- Required work
Your answer should consist solely of the lines from the first line of the data through the line with "QUIC.connManager q = Some", each reproduced exactly.

(Extracted records)
◆ ◆ ◆ ◆ ◆ ◆ ◆

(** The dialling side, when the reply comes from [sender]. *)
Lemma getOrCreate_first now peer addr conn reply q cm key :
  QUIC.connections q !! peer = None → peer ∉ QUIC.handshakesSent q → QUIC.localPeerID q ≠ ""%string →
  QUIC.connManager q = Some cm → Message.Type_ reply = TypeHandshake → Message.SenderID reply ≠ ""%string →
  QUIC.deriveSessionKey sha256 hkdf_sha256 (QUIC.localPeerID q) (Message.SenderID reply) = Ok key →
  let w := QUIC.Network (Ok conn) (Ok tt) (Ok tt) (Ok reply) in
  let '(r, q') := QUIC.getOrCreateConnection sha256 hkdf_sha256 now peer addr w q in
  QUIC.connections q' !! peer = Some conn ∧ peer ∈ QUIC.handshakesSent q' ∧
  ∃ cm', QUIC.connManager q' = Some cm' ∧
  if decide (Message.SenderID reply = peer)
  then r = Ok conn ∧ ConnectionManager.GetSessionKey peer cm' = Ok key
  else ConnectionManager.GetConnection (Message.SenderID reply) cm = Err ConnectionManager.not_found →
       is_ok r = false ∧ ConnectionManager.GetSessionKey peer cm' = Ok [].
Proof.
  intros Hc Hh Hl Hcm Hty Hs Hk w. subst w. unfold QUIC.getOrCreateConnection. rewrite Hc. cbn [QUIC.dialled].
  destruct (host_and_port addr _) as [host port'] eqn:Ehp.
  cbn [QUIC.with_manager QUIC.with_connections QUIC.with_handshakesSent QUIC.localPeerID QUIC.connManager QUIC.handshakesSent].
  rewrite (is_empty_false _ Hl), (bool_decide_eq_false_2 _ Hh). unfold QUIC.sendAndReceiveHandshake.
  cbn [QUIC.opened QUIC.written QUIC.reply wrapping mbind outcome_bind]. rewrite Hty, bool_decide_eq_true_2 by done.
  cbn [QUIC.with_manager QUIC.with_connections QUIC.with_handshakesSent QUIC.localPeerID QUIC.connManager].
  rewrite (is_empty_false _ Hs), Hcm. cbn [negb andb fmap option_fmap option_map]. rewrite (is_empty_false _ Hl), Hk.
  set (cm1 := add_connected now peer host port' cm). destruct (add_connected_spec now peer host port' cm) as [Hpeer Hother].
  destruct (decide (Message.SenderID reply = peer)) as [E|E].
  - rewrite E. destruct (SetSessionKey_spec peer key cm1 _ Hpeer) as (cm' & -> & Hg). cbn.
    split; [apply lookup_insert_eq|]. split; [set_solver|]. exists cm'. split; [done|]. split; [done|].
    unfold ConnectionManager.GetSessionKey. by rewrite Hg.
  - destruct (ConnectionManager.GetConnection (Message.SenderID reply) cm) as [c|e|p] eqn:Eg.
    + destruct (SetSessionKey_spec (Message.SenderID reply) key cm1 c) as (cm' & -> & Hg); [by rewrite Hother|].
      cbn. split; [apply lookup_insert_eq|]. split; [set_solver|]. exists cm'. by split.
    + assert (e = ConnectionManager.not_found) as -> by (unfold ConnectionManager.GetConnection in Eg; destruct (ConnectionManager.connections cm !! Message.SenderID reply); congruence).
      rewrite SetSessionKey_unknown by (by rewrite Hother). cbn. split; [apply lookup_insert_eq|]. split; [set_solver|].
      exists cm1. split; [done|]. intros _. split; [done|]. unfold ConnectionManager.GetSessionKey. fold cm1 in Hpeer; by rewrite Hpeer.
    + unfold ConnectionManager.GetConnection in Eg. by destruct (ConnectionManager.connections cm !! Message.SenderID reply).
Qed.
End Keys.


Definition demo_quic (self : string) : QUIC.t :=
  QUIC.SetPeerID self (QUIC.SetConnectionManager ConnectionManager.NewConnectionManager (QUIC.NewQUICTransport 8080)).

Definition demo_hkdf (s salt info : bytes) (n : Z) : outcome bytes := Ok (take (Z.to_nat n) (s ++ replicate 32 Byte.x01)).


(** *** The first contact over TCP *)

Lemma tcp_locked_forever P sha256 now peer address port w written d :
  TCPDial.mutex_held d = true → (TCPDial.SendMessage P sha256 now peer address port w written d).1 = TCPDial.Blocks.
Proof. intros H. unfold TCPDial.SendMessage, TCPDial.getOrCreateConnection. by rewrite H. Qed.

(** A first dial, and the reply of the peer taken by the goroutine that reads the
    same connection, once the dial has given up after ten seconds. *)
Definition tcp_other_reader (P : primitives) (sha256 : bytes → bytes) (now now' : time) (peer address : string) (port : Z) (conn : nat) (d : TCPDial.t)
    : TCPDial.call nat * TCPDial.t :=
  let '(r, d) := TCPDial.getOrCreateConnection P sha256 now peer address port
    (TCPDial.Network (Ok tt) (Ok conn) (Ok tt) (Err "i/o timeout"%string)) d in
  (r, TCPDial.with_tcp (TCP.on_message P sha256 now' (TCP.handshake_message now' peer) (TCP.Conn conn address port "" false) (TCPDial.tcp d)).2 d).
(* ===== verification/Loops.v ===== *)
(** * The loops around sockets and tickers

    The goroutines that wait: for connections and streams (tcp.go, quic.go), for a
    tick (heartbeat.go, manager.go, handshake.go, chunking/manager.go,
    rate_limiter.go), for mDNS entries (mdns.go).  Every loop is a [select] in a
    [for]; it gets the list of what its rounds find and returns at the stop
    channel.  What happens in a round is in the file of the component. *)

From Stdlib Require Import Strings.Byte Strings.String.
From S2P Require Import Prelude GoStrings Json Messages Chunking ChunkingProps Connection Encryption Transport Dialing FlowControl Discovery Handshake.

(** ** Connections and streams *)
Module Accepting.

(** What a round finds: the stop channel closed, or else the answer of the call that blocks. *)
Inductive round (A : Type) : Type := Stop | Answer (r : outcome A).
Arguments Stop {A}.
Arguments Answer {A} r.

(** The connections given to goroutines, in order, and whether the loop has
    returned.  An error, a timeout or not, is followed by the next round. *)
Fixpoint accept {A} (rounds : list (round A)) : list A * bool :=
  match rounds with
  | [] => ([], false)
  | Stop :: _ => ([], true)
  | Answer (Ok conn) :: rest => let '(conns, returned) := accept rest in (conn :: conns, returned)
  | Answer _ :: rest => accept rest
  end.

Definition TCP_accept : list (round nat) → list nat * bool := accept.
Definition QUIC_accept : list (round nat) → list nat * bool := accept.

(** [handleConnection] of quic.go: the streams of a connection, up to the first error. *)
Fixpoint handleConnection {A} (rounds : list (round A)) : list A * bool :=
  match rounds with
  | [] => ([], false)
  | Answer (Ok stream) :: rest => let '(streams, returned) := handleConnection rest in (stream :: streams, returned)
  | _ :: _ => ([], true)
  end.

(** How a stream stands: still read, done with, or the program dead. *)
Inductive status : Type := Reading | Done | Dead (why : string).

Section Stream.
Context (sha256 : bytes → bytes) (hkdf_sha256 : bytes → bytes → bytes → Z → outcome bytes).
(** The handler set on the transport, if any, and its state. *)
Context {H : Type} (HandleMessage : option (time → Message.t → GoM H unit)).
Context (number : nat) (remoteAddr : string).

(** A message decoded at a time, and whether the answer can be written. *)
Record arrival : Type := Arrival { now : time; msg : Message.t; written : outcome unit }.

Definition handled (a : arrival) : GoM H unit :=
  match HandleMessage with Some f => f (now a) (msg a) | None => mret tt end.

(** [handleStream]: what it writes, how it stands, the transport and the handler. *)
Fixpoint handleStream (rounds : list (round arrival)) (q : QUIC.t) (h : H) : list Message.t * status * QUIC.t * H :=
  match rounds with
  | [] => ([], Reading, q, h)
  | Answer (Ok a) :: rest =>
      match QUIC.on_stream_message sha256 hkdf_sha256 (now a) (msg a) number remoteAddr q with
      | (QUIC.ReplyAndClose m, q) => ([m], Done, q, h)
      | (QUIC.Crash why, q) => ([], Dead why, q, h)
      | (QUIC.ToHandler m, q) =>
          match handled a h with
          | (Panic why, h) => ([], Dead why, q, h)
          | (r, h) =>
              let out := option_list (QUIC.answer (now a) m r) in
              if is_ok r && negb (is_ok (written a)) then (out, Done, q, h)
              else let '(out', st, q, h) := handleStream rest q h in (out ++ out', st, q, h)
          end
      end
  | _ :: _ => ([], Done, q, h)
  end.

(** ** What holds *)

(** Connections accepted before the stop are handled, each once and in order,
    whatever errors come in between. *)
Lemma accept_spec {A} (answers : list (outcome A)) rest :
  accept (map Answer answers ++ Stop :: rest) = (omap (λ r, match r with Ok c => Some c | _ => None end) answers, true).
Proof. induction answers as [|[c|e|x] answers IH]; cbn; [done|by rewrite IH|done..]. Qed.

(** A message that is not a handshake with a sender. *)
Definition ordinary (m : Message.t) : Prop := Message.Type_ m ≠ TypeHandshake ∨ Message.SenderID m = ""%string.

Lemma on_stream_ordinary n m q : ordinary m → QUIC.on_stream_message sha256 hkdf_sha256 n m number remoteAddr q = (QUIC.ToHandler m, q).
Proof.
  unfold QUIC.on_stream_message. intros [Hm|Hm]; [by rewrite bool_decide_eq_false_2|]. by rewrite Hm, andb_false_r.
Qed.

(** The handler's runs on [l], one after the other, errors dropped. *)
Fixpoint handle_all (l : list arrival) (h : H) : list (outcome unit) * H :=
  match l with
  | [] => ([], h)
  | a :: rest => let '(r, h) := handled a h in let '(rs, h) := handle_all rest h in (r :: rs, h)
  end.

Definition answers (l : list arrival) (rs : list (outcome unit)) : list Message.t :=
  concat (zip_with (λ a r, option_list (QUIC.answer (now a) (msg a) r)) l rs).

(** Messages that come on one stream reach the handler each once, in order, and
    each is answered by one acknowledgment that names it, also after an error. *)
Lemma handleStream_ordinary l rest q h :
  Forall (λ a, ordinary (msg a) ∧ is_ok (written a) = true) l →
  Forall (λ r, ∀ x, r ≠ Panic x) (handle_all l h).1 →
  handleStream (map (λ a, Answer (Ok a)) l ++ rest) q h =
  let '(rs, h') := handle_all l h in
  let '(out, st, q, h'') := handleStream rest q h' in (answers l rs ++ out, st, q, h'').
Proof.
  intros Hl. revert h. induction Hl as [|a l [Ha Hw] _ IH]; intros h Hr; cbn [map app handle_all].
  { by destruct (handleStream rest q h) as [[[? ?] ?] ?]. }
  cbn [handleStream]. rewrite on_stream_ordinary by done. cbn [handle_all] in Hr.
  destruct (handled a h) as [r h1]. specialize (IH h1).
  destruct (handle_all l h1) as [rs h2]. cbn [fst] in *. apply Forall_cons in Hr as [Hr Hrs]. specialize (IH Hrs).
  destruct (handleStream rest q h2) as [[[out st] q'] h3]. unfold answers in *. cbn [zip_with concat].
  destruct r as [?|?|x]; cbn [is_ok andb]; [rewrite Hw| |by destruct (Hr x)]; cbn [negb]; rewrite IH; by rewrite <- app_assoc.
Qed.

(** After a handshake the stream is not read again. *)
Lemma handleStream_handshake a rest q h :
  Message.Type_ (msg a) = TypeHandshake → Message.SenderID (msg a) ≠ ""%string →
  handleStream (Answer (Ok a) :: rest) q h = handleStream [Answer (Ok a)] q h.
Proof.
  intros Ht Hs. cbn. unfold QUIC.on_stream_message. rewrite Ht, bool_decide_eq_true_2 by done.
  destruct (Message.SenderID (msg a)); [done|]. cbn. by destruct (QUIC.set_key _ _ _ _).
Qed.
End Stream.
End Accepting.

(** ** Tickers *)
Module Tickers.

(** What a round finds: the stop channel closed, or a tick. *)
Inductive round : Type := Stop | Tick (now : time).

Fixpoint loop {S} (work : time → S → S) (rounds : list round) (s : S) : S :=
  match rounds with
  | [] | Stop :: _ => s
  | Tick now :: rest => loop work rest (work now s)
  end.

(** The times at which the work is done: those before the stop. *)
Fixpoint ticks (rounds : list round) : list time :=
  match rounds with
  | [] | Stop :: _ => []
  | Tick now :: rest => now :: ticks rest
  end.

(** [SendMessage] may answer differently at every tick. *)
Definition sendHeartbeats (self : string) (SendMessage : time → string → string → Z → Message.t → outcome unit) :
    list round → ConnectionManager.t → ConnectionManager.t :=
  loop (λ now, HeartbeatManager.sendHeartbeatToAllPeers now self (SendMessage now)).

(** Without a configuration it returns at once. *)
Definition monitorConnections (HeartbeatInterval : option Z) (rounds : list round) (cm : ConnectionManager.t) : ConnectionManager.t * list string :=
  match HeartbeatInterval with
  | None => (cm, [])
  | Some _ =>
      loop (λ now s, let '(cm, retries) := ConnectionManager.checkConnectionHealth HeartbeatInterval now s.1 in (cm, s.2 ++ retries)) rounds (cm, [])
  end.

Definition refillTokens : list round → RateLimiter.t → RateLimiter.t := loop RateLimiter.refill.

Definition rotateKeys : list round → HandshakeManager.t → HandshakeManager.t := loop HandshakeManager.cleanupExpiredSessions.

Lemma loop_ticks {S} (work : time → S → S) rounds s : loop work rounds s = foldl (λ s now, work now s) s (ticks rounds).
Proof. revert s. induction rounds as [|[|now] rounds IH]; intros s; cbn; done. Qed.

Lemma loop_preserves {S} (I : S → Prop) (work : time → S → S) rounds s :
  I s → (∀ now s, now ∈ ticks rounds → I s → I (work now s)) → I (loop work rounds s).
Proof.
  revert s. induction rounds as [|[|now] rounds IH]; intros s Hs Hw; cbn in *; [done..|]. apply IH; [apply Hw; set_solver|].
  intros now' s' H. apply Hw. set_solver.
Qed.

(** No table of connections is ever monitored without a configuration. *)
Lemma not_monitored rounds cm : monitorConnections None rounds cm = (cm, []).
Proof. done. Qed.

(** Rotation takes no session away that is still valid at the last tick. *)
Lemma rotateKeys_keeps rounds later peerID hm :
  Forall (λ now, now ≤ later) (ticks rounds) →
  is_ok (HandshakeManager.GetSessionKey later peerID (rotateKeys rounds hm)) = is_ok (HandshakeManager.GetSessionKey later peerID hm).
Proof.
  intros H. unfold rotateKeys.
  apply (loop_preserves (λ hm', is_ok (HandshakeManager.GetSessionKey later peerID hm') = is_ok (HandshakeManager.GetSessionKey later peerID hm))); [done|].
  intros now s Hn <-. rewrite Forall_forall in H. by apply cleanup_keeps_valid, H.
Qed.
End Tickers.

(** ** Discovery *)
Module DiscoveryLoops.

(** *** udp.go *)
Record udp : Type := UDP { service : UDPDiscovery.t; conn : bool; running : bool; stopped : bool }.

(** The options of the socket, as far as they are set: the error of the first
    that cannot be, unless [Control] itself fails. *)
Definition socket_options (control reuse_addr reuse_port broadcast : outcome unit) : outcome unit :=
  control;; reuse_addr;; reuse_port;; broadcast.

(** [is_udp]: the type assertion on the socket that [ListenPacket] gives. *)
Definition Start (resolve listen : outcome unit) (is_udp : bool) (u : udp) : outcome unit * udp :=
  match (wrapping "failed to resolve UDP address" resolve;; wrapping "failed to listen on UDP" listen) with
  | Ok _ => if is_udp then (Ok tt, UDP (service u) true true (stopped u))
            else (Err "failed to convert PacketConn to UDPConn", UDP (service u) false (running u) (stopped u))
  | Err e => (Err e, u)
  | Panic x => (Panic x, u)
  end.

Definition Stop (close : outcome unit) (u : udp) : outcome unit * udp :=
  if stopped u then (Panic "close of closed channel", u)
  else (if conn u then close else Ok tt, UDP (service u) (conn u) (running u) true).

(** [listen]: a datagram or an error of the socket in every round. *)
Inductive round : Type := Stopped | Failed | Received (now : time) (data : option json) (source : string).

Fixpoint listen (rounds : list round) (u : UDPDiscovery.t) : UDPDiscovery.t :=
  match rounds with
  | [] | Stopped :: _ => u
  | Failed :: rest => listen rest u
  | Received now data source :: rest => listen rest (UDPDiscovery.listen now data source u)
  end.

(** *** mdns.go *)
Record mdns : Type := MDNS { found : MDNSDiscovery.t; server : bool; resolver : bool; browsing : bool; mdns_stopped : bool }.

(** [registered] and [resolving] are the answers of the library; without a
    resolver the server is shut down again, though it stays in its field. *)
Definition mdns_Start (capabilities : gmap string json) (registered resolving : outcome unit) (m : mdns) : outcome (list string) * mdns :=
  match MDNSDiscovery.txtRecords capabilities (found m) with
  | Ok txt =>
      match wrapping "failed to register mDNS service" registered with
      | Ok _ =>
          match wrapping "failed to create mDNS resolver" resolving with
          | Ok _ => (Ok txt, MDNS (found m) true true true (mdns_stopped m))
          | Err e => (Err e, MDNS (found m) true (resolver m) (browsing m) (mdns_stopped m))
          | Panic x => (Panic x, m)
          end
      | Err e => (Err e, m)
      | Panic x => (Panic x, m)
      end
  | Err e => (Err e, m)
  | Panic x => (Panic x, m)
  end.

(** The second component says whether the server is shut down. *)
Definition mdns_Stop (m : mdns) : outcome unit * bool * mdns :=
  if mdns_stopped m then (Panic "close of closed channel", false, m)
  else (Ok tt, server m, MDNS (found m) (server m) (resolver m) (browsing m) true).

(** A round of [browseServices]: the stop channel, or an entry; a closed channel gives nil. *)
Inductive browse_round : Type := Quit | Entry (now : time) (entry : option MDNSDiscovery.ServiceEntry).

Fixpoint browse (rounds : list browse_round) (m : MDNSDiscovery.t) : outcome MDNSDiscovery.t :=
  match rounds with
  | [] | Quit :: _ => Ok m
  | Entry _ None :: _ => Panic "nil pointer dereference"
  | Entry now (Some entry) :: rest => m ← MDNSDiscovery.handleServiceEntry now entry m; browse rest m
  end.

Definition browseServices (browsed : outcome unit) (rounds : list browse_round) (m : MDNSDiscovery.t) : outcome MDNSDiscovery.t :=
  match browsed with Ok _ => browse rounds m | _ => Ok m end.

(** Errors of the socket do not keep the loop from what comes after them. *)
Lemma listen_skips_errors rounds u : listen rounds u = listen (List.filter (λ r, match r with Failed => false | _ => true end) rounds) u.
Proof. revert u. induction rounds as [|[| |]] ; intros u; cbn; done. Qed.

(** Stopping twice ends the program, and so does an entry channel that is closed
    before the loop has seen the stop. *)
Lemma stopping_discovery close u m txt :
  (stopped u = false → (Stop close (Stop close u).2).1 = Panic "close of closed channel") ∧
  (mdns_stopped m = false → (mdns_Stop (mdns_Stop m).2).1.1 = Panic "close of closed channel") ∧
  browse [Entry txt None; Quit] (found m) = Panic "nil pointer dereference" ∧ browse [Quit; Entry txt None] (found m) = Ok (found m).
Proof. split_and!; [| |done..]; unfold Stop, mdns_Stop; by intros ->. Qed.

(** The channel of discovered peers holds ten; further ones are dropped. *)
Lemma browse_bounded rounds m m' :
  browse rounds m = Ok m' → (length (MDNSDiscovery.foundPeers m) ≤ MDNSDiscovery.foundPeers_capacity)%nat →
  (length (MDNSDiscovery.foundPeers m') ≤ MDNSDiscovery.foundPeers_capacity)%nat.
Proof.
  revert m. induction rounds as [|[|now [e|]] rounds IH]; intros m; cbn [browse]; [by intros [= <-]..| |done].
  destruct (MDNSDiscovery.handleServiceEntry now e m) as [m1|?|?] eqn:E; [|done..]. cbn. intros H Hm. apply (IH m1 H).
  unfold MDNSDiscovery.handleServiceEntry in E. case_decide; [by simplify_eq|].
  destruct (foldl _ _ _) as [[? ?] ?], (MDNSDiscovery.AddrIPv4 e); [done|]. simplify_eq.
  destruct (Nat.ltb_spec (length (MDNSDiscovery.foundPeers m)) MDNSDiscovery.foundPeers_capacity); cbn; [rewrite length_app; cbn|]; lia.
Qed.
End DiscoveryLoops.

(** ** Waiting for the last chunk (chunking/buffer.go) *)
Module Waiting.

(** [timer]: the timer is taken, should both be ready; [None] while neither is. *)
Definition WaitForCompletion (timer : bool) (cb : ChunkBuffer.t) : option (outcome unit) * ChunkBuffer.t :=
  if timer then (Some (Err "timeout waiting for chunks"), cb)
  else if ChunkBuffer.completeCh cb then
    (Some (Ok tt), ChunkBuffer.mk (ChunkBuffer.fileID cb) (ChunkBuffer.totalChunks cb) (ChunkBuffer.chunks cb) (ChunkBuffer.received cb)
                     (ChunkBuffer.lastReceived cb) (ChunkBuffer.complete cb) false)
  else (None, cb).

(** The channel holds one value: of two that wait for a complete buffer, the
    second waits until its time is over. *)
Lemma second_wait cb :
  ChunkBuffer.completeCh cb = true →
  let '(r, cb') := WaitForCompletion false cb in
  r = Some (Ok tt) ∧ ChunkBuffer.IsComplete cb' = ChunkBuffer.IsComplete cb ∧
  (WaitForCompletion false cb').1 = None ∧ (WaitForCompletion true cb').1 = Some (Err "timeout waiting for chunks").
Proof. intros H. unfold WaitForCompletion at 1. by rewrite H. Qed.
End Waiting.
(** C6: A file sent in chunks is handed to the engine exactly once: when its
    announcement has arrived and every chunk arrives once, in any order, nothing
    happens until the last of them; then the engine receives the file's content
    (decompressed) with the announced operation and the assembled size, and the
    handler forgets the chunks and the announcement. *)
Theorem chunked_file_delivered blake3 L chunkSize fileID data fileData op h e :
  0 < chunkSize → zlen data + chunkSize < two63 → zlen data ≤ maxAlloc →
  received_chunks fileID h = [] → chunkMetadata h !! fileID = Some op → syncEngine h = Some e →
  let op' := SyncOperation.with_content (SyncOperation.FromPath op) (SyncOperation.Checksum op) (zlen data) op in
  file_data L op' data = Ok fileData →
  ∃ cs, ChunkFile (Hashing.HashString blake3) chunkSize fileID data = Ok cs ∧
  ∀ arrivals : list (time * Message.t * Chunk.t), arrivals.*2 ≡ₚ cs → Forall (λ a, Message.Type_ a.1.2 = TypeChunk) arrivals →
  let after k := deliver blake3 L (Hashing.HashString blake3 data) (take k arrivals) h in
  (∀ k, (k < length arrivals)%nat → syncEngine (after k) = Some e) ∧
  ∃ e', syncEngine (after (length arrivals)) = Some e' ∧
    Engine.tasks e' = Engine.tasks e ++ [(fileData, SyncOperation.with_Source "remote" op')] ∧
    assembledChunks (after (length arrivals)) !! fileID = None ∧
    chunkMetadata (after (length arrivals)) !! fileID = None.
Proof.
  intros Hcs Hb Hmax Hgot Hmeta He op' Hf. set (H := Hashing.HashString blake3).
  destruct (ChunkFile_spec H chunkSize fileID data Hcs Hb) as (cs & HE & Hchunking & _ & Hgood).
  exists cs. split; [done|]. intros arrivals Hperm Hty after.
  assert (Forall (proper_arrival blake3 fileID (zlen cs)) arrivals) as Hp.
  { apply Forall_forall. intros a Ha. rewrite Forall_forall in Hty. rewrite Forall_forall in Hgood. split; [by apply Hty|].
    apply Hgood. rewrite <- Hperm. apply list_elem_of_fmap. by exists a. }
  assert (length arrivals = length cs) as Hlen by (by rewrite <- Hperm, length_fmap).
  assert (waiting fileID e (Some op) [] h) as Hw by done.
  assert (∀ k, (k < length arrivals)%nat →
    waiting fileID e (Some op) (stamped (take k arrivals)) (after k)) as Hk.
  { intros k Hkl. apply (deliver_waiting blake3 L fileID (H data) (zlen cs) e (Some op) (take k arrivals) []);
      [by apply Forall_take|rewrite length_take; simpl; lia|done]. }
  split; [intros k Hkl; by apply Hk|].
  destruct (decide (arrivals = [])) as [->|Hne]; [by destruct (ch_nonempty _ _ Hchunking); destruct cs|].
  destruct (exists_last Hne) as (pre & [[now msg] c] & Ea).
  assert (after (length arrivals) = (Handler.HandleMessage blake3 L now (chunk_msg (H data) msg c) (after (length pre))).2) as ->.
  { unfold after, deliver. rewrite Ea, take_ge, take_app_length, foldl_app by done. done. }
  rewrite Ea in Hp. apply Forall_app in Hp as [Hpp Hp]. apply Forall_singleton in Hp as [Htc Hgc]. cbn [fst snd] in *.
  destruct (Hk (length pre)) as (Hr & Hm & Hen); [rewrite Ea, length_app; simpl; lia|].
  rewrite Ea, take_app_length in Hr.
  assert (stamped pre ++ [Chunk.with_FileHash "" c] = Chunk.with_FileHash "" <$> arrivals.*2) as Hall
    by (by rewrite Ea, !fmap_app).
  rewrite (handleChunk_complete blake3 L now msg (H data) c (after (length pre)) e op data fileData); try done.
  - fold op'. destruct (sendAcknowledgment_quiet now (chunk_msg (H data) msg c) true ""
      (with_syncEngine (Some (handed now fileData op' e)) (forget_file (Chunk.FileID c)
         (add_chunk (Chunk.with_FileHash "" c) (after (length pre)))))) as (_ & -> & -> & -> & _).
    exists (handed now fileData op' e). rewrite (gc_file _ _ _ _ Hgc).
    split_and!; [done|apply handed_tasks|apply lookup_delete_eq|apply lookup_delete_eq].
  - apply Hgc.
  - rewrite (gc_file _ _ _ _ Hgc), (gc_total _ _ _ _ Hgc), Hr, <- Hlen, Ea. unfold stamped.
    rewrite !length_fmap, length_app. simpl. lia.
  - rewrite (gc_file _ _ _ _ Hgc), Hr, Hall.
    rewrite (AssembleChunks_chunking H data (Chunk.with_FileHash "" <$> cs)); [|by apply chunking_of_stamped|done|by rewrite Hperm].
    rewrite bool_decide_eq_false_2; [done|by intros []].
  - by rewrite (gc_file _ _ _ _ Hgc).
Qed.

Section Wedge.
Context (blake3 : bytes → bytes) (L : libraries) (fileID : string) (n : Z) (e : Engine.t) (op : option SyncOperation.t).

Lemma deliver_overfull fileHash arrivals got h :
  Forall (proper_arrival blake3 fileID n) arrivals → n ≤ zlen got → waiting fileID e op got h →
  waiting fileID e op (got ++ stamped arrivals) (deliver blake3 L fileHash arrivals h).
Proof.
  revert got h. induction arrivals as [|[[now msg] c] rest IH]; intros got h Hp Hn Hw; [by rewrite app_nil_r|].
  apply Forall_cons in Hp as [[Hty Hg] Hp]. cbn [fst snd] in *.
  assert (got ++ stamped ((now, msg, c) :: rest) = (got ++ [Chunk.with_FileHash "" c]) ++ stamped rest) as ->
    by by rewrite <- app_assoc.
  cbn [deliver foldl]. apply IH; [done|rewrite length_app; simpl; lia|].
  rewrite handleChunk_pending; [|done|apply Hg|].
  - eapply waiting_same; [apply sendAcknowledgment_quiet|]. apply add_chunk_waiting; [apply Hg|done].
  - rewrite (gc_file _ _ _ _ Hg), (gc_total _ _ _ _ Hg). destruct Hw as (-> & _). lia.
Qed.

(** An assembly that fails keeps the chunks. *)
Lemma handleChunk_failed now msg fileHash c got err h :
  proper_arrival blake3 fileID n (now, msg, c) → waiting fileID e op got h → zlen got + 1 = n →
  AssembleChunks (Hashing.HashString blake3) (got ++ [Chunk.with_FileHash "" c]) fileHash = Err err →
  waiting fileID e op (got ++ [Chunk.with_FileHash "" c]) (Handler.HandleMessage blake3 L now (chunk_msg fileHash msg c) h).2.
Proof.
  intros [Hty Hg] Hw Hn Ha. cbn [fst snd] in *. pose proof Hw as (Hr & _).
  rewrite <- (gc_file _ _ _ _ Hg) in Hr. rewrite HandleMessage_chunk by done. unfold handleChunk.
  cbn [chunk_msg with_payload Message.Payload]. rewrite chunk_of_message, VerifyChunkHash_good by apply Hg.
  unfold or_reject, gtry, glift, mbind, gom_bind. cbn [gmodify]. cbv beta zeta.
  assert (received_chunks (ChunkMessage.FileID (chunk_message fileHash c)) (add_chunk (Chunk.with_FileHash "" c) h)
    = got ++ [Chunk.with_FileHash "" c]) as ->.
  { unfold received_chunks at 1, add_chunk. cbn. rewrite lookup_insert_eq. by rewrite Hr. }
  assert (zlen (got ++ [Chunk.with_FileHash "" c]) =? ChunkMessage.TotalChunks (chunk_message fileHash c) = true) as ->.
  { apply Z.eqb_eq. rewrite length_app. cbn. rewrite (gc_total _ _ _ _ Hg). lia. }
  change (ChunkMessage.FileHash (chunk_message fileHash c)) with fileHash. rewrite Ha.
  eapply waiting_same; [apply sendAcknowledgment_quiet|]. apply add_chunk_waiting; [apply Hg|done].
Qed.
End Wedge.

◆ ◆ ◆ ◆ ◆ ◆ ◆

- Completed task
(** The dialling side, when the reply comes from [sender]. *)
Lemma getOrCreate_first now peer addr conn reply q cm key :
  QUIC.connections q !! peer = None → peer ∉ QUIC.handshakesSent q → QUIC.localPeerID q ≠ ""%string →
  QUIC.connManager q = Some cm → Message.Type_ reply = TypeHandshake → Message.SenderID reply ≠ ""%string →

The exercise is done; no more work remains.